## [Task prompt]
Reproduce the records exactly through the line with "reads as the string given. *)".

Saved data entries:
(* ===== verification/HtmlCss.v ===== *)
(** * What the CSS door makes

    A reader of CSS identifiers as CSS Syntax has it, and that what
    [escape_css_attr] answers, read as an attribute's value, is one that it
    reads as the string given. *)

From S2P Require Import Prelude.
From S2P Require Import Texts.
From S2P Require Import Lua.
From S2P Require Import Html.
From S2P Require Import HtmlCorrect.

Local Open Scope Z_scope.

(** ** The reader *)

(** CSS Syntax: the code points of an identifier, escapes among them. *)
Definition css_name_start (c : Z) : bool := (0x80 <=? c) || is_ascii_alpha c || (c =? 0x5f).
Definition css_name (c : Z) : bool := css_name_start c || is_ascii_digit c || (c =? 0x2d).
Definition css_whitespace (c : Z) : bool :=
  (c =? 0x20) || (c =? 0x09) || (c =? 0x0a) || (c =? 0x0c) || (c =? 0x0d).
Definition hex_number (ds : bytes) : Z := foldl (λ v d, v * 16 + hex_value d) 0 ds.

Definition css_step (s : bytes) : option (bytes * bytes) :=
  match s with
  | [] => None
  | c :: rest =>
      if css_name c then Some ([c], rest)
      else if negb (c =? 0x5c) then None
      else
        let '(ds, rest) := span (λ c, 0 <=? hex_value c) rest in
        if bool_decide (ds = []) || (6 <? length ds)%nat || (0x7f <? hex_number ds) then None
        else
          Some (ascii_char (hex_number ds),
                match rest with c :: rest' => if css_whitespace c then rest' else rest | [] => [] end)
  end.

Definition css_escape_at (s : bytes) : bool :=
  match s with 0x5c :: c :: _ => negb (c =? 0x0a) | _ => false end.

(** Would the text start an identifier? *)
Definition css_starts (s : bytes) : bool :=
  match s with
  | [] => false
  | c :: rest =>
      if c =? 0x2d then
        match rest with d :: _ => css_name_start d || (d =? 0x2d) | [] => false end || css_escape_at rest
      else css_name_start c || css_escape_at s
  end.

(** ** Identifiers of CSS *)

(** The hexadecimal digits of a byte, without a leading zero. *)
Definition hex_digits (c : Z) : bytes :=
  (if 16 <=? c then [hex_digit (Z.shiftr c 4)] else []) ++ [hex_digit (Z.land c 15)].

(** Whether a byte stands for itself in CSS, in a string of more bytes than
    one or not, leading an identifier or not. *)
Definition css_itself (many leads : bool) (c : Z) : bool :=
  (c =? 0x5f) || ((c =? 0x2d) && many) || (0x80 <=? c)
  || (is_ascii_alphanumeric c && negb (is_ascii_digit c && leads)).

(** The CSS text of a byte, before it is attribute text. *)
Definition css_out (many leads : bool) (c : Z) : bytes :=
  if c =? 0 then REPLACEMENT
  else if css_itself many leads c then [c]
  else [0x5c] ++ hex_digits c ++ [0x20].

Definition css_text (s : bytes) (i : nat) : bytes :=
  css_out (1 <? Z.of_nat (length s)) ((i =? 0)%nat || ((i =? 1)%nat && (s !!! 0%nat =? 0x2d))) (s !!! i).

Lemma html_digits (ds : bytes) n :
  ds ≠ [] → forallb is_ascii_digit ds = true → decimal_value ds = n → 0 < n ≤ 0x7f →
  reads_as html_step (lit "&#" ++ ds ++ lit ";") [n].
Proof.
  intros Hne Hds Hv Hn. assert ([n] = ascii_char n) as ->.
  { unfold ascii_char. by rewrite (proj2 (Z.eqb_neq _ _)) by lia. }
  apply html_reference; [done..|lia].
Qed.

Lemma html_plains p : Forall (λ c, c ≠ 0x26) p → reads_as html_step p p.
Proof.
  intros Hp. rewrite <-(bind_single p). apply reads_as_bind. eapply Forall_impl; [done|]. apply html_plain.
Qed.

Lemma hex_digits_facts c : is_byte c →
  forallb (λ d, 0 <=? hex_value d) (hex_digits c) = true ∧ (length (hex_digits c) ≤ 2)%nat ∧
  hex_number (hex_digits c) = c ∧ Forall (λ d, d ≠ 0x26) (hex_digits c) ∧ forallb attr_byte (hex_digits c) = true.
Proof.
  intros Hc.
  assert (forallb (λ d, 0 <=? hex_value d) (hex_digits c) && (length (hex_digits c) <=? 2)%nat
          && (hex_number (hex_digits c) =? c) && forallb (λ d, negb (d =? 0x26)) (hex_digits c)
          && forallb attr_byte (hex_digits c) = true) as Hall.
  { revert c Hc. apply byte_check. by vm_compute. }
  apply andb_true_iff in Hall as [[[[H1 H2%Nat.leb_le]%andb_true_iff H3%Z.eqb_eq]%andb_true_iff H4]%andb_true_iff H5].
  split_and!; try done. apply forallb_Forall in H4. eapply Forall_impl; [done|].
  intros d Hd%negb_true_iff%Z.eqb_neq. done.
Qed.

Lemma add_css_escape_html c : is_byte c →
  reads_as html_step (add_css_escape c) ([0x5c] ++ hex_digits c ++ [0x20]).
Proof.
  intros Hc. unfold add_css_escape. rewrite (app_assoc (if 16 <=? c then _ else _)).
  fold (hex_digits c). destruct (hex_digits_facts c Hc) as (_ & _ & _ & H4 & _).
  apply reads_as_app; [by apply (html_digits (lit "92") 0x5c)|].
  apply reads_as_app; [by apply html_plains|]. by apply (html_digits (lit "32") 0x20).
Qed.

(** The attribute text of a byte reads as its CSS text. *)
Lemma css_byte_html s i : is_byte (s !!! i) → reads_as html_step (css_byte s i) (css_text s i).
Proof.
  intros Hc. unfold css_byte, css_text, css_out, css_itself. set (c := s !!! i) in *. cbv zeta.
  destruct (Z.eqb_spec c 0); [by apply html_plains, (bool_decide_unpack _)|].
  destruct (Z.eqb_spec c 0x5f) as [->|]; [by apply (html_digits (lit "95") 0x5f)|].
  destruct (Z.eqb_spec c 0x2d) as [->|]; cbn [andb orb].
  - destruct (1 <? _); cbn [orb].
    + by apply (html_digits (lit "45") 0x2d).
    + by apply add_css_escape_html.
  - destruct (_ || _) eqn:E.
    + apply html_plain. intros Heq. rewrite Heq in E. by vm_compute in E.
    + by apply add_css_escape_html.
Qed.

Lemma css_name_reads c : css_name c = true → reads_as css_step [c] [c].
Proof. intros Hc. apply reads_as_step; [done|]. intros rest. simpl. by rewrite Hc. Qed.

Lemma css_escape_reads c : is_byte c → c < 0x80 → reads_as css_step ([0x5c] ++ hex_digits c ++ [0x20]) (ascii_char c).
Proof.
  intros Hc Hlt. destruct (hex_digits_facts c Hc) as (H1 & H2 & H3 & _).
  apply reads_as_step; [done|]. intros rest. rewrite <-!app_assoc. cbn [app css_step].
  change (css_name 0x5c) with false. change (negb (0x5c =? 0x5c)) with false. cbn [app].
  rewrite span_app by done. rewrite H3.
  rewrite bool_decide_eq_false_2 by (unfold hex_digits; by destruct (16 <=? c)).
  rewrite (proj2 (Nat.ltb_ge _ _)) by lia. by rewrite (proj2 (Z.ltb_ge _ _)) by lia.
Qed.

Lemma css_itself_name many leads c : css_itself many leads c = true → css_name c = true.
Proof.
  unfold css_itself, css_name, css_name_start, is_ascii_alphanumeric, is_ascii_alpha, is_ascii_digit.
  destruct (c =? 0x5f), (c =? 0x2d), (0x80 <=? c), ((0x30 <=? c) && (c <=? 0x39)),
    ((0x41 <=? c) && (c <=? 0x5a)), ((0x61 <=? c) && (c <=? 0x7a)); try done; by rewrite ?andb_false_r.
Qed.

Lemma css_out_reads many leads c : is_byte c → reads_as css_step (css_out many leads c) (ascii_char c).
Proof.
  intros Hc. unfold css_out, ascii_char. destruct (Z.eqb_spec c 0) as [->|Hne].
  - unfold REPLACEMENT. do 2 (apply (reads_as_app _ [_] _ [_]); [by apply css_name_reads|]). by apply css_name_reads.
  - destruct (css_itself many leads c) eqn:E.
    + by eapply css_name_reads, css_itself_name.
    + assert (c < 0x80).
      { unfold css_itself in E. apply orb_false_iff in E as [[_ E%Z.leb_gt]%orb_false_iff _]. done. }
      pose proof (css_escape_reads c Hc ltac:(done)) as Hr. unfold ascii_char in Hr.
      by rewrite (proj2 (Z.eqb_neq _ _)) in Hr.
Qed.

(** The attribute text of a byte, by what [css_byte] asks of its place. *)
Definition css_attr (many leads : bool) (c : Z) : bytes :=
  if c =? 0 then [0xef; 0xbf; 0xbd]
  else if c =? 0x5f then lit "&#95;"
  else if (c =? 0x2d) && many then lit "&#45;"
  else if (0x80 <=? c) || (is_ascii_alphanumeric c && negb (is_ascii_digit c && leads)) then [c]
  else add_css_escape c.

Lemma css_byte_attr s i :
  css_byte s i = css_attr (1 <? Z.of_nat (length s)) ((i =? 0)%nat || ((i =? 1)%nat && (s !!! 0%nat =? 0x2d))) (s !!! i).
Proof. done. Qed.

Lemma css_attr_bytes many leads c : is_byte c → forallb attr_byte (css_attr many leads c) = true.
Proof. revert c. apply byte_check. destruct many, leads; by vm_compute. Qed.

Lemma css_loop_bind s turns i b : css_loop s turns i b = b ++ (seq i turns ≫= css_byte s).
Proof.
  revert i b. induction turns as [|turns IH]; intros i b; cbn [css_loop seq]; [by rewrite app_nil_r|].
  rewrite IH. by rewrite bind_cons, app_assoc.
Qed.

(** A loop over the places of a string, by its bytes. *)
Lemma seq_bind (g : nat → bytes) (f : Z → bytes) s :
  (∀ i c, s !! i = Some c → g i = f c) → (seq 0 (length s) ≫= g) = s ≫= f.
Proof.
  intros Hg. rewrite <-(take_ge s (length s)) at 2 by lia.
  assert (length s ≤ length s)%nat as Hn by lia. revert Hn. generalize (length s) at 1 3 4 as n.
  induction n as [|n IH]; intros Hn; [done|].
  destruct (lookup_lt_is_Some_2 s n ltac:(lia)) as [c Hc].
  rewrite seq_S, bind_app, IH, (take_S_r _ _ c), bind_app by (done || lia).
  csimpl. by rewrite !app_nil_r, (Hg _ c).
Qed.

(** A plain string is what the loop would make of it. *)
Lemma css_plain_loop s : css_plain s = true → css_loop s (length s) 0 [] = s.
Proof.
  intros [Hall Hfirst]%andb_true_iff. rewrite css_loop_bind. cbn [app].
  rewrite forallb_Forall, Forall_lookup in Hall.
  assert (∀ i c, s !! i = Some c → css_byte s i = [c]) as Hbyte.
  { intros i c Hi. rewrite css_byte_attr, (list_lookup_total_correct _ _ _ Hi).
    pose proof (Hall i c Hi) as Hc. unfold css_attr.
    destruct (Z.eqb_spec c 0) as [->|]; [done|]. destruct (Z.eqb_spec c 0x5f) as [->|]; [done|].
    destruct (Z.eqb_spec c 0x2d) as [->|]; [done|]. cbn [andb].
    destruct (Z.leb_spec 0x80 c); [done|]. simpl in Hc |- *. rewrite Hc. simpl.
    destruct i as [|[|i]]; simpl.
    - destruct s as [|d s]; [done|]. injection Hi as ->. simpl in Hfirst.
      by rewrite andb_true_r, Hfirst.
    - destruct s as [|d s]; [done|]. simpl. destruct (Z.eqb_spec d 0x2d) as [->|].
      + by pose proof (Hall 0%nat 0x2d eq_refl).
      + by rewrite andb_false_r.
    - by rewrite andb_false_r. }
  by rewrite (seq_bind _ (λ c, [c]) s Hbyte), bind_single.
Qed.

Definition css_result (s : bytes) : bytes := seq 0 (length s) ≫= css_byte s.

Lemma html_escape_css_attr_made `{LuaStrings} u arg s :
  check_text arg = Some s → made u SAFE_ATTR_TYPE (css_result s) (html_escape_css_attr u arg).
Proof.
  intros Hs. unfold html_escape_css_attr. rewrite Hs.
  assert ((if css_plain s then s else css_loop s (length s) 0 []) = css_result s) as ->.
  { rewrite <-(app_nil_l (css_result s)). unfold css_result. rewrite <-css_loop_bind.
    destruct (css_plain s) eqn:E; [by rewrite css_plain_loop|done]. }
  apply wrap_made.
Qed.

(** What an identifier opens with: a byte that starts a name, a hyphen of a
    longer one, or an escape. *)
Definition css_opens (many : bool) (t : bytes) : bool :=
  match t with
  | c :: rest =>
      css_name_start c || ((c =? 0x2d) && many)
      || ((c =? 0x5c) && match rest with d :: _ => negb (d =? 0x0a) | [] => false end)
  | [] => false
  end.

Lemma css_out_opens many c : is_byte c → css_opens many (css_out many true c) = true.
Proof. revert c. apply byte_check. destruct many; by vm_compute. Qed.

Lemma css_opens_starts many t rest :
  css_opens many t = true → head t ≠ Some 0x2d → css_starts (t ++ rest) = true.
Proof.
  destruct t as [|c t]; [done|]. cbn [css_opens app head css_starts]. intros Hc Hne.
  destruct (Z.eqb_spec c 0x2d) as [->|]; [done|]. cbn [andb orb] in Hc. rewrite orb_false_r in Hc.
  apply orb_true_iff in Hc as [->|[->%Z.eqb_eq Hd]%andb_true_iff]; [done|].
  destruct t as [|d t]; [done|]. simpl in *. by rewrite Hd.
Qed.

Lemma css_starts_hyphen t rest :
  css_opens true t = true → css_starts (0x2d :: t ++ rest) = true.
Proof.
  destruct t as [|c t]; [done|]. cbn [css_opens app css_starts]. rewrite andb_true_r. intros Hc.
  change (0x2d =? 0x2d) with true. cbv iota.
  apply orb_true_iff in Hc as [->|[->%Z.eqb_eq Hd]%andb_true_iff]; [done|].
  destruct t as [|d t]; [done|]. simpl in *. by rewrite Hd.
Qed.

(** The CSS text of a string that is not empty starts an identifier. *)
Lemma css_text_starts s : s ≠ [] → all_bytes s → css_starts (seq 0 (length s) ≫= css_text s) = true.
Proof.
  destruct s as [|c s]; [done|]. intros _ [Hc Hs]%Forall_cons. cbn [length seq]. rewrite bind_cons.
  set (many := 1 <? Z.of_nat (length (c :: s))).
  change (css_text (c :: s) 0) with (css_out many true c).
  destruct (decide (c = 0x2d ∧ many = true)) as [[-> Hmany]|Hplain].
  - rewrite Hmany. change (css_out true true 0x2d) with [0x2d].
    destruct s as [|d s]; [done|]. apply Forall_cons in Hs as [Hd _]. cbn [length seq]. rewrite bind_cons.
    change (css_text (0x2d :: d :: s) 1) with (css_out many true d). rewrite Hmany.
    by apply (css_starts_hyphen (css_out true true d)), css_out_opens.
  - apply (css_opens_starts many); [by apply css_out_opens|].
    unfold css_out. destruct (c =? 0); [done|]. destruct (css_itself many true c) eqn:E; [|done].
    simpl. intros [= ->]. apply Hplain. split; [done|]. by destruct many.
Qed.

(** What [escape_css_attr] answers is of letters, digits and references
    alone, or bytes past ASCII; the attribute's value is CSS that reads as
    the string it was given, with U+FFFD for NUL, and starts an identifier
    wherever that string is not empty. *)
Theorem css_attr_reads_back `{LuaStrings} u arg s :
  check_text arg = Some s → all_bytes s →
  ∃ t css, made u SAFE_ATTR_TYPE t (html_escape_css_attr u arg) ∧ forallb attr_byte t = true ∧
    decode html_step t = Some css ∧ decode css_step css = Some (no_nul s) ∧
    (s ≠ [] → css_starts css = true).
Proof.
  intros Harg Hs. exists (css_result s), (seq 0 (length s) ≫= css_text s).
  assert (Forall (λ i, is_byte (s !!! i)) (seq 0 (length s))) as Hi.
  { apply Forall_forall. intros i [_ Hi]%elem_of_seq. destruct (lookup_lt_is_Some_2 s i Hi) as [c Hc].
    rewrite (list_lookup_total_correct _ _ _ Hc). by eapply Forall_lookup_1. }
  split_and!; [by apply html_escape_css_attr_made| | | |].
  - unfold css_result. clear -Hi. induction Hi as [|i l Hi _ IH]; [done|].
    by rewrite bind_cons, forallb_app, css_byte_attr, css_attr_bytes, IH.
  - apply reads_as_decode, reads_as_bind. eapply Forall_impl; [done|]. intros i. apply css_byte_html.
  - assert (no_nul s = seq 0 (length s) ≫= λ i, ascii_char (s !!! i)) as ->.
    { symmetry. apply seq_bind. intros i c Hc. by rewrite (list_lookup_total_correct _ _ _ Hc). }
    apply reads_as_decode, reads_as_bind. eapply Forall_impl; [done|]. intros i. apply css_out_reads.
  - intros Hne. by apply css_text_starts.
Qed.

Import Plain.

Lemma css_attr_reads_back_witness :
  let s := lit "-1.x" in
  ∃ t css, made ∅ SAFE_ATTR_TYPE t (html_escape_css_attr ∅ (LString s)) ∧ forallb attr_byte t = true ∧
    decode html_step t = Some css ∧ decode css_step css = Some (no_nul s) ∧ (s ≠ [] → css_starts css = true).
Proof. apply (@css_attr_reads_back Plain.strings); [done|by repeat constructor]. Defined.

## [Task response]
(* ===== verification/HtmlCss.v ===== *)
(** * What the CSS door makes

    A reader of CSS identifiers as CSS Syntax has it, and that what
    [escape_css_attr] answers, read as an attribute's value, is one that it
    reads as the string given. *)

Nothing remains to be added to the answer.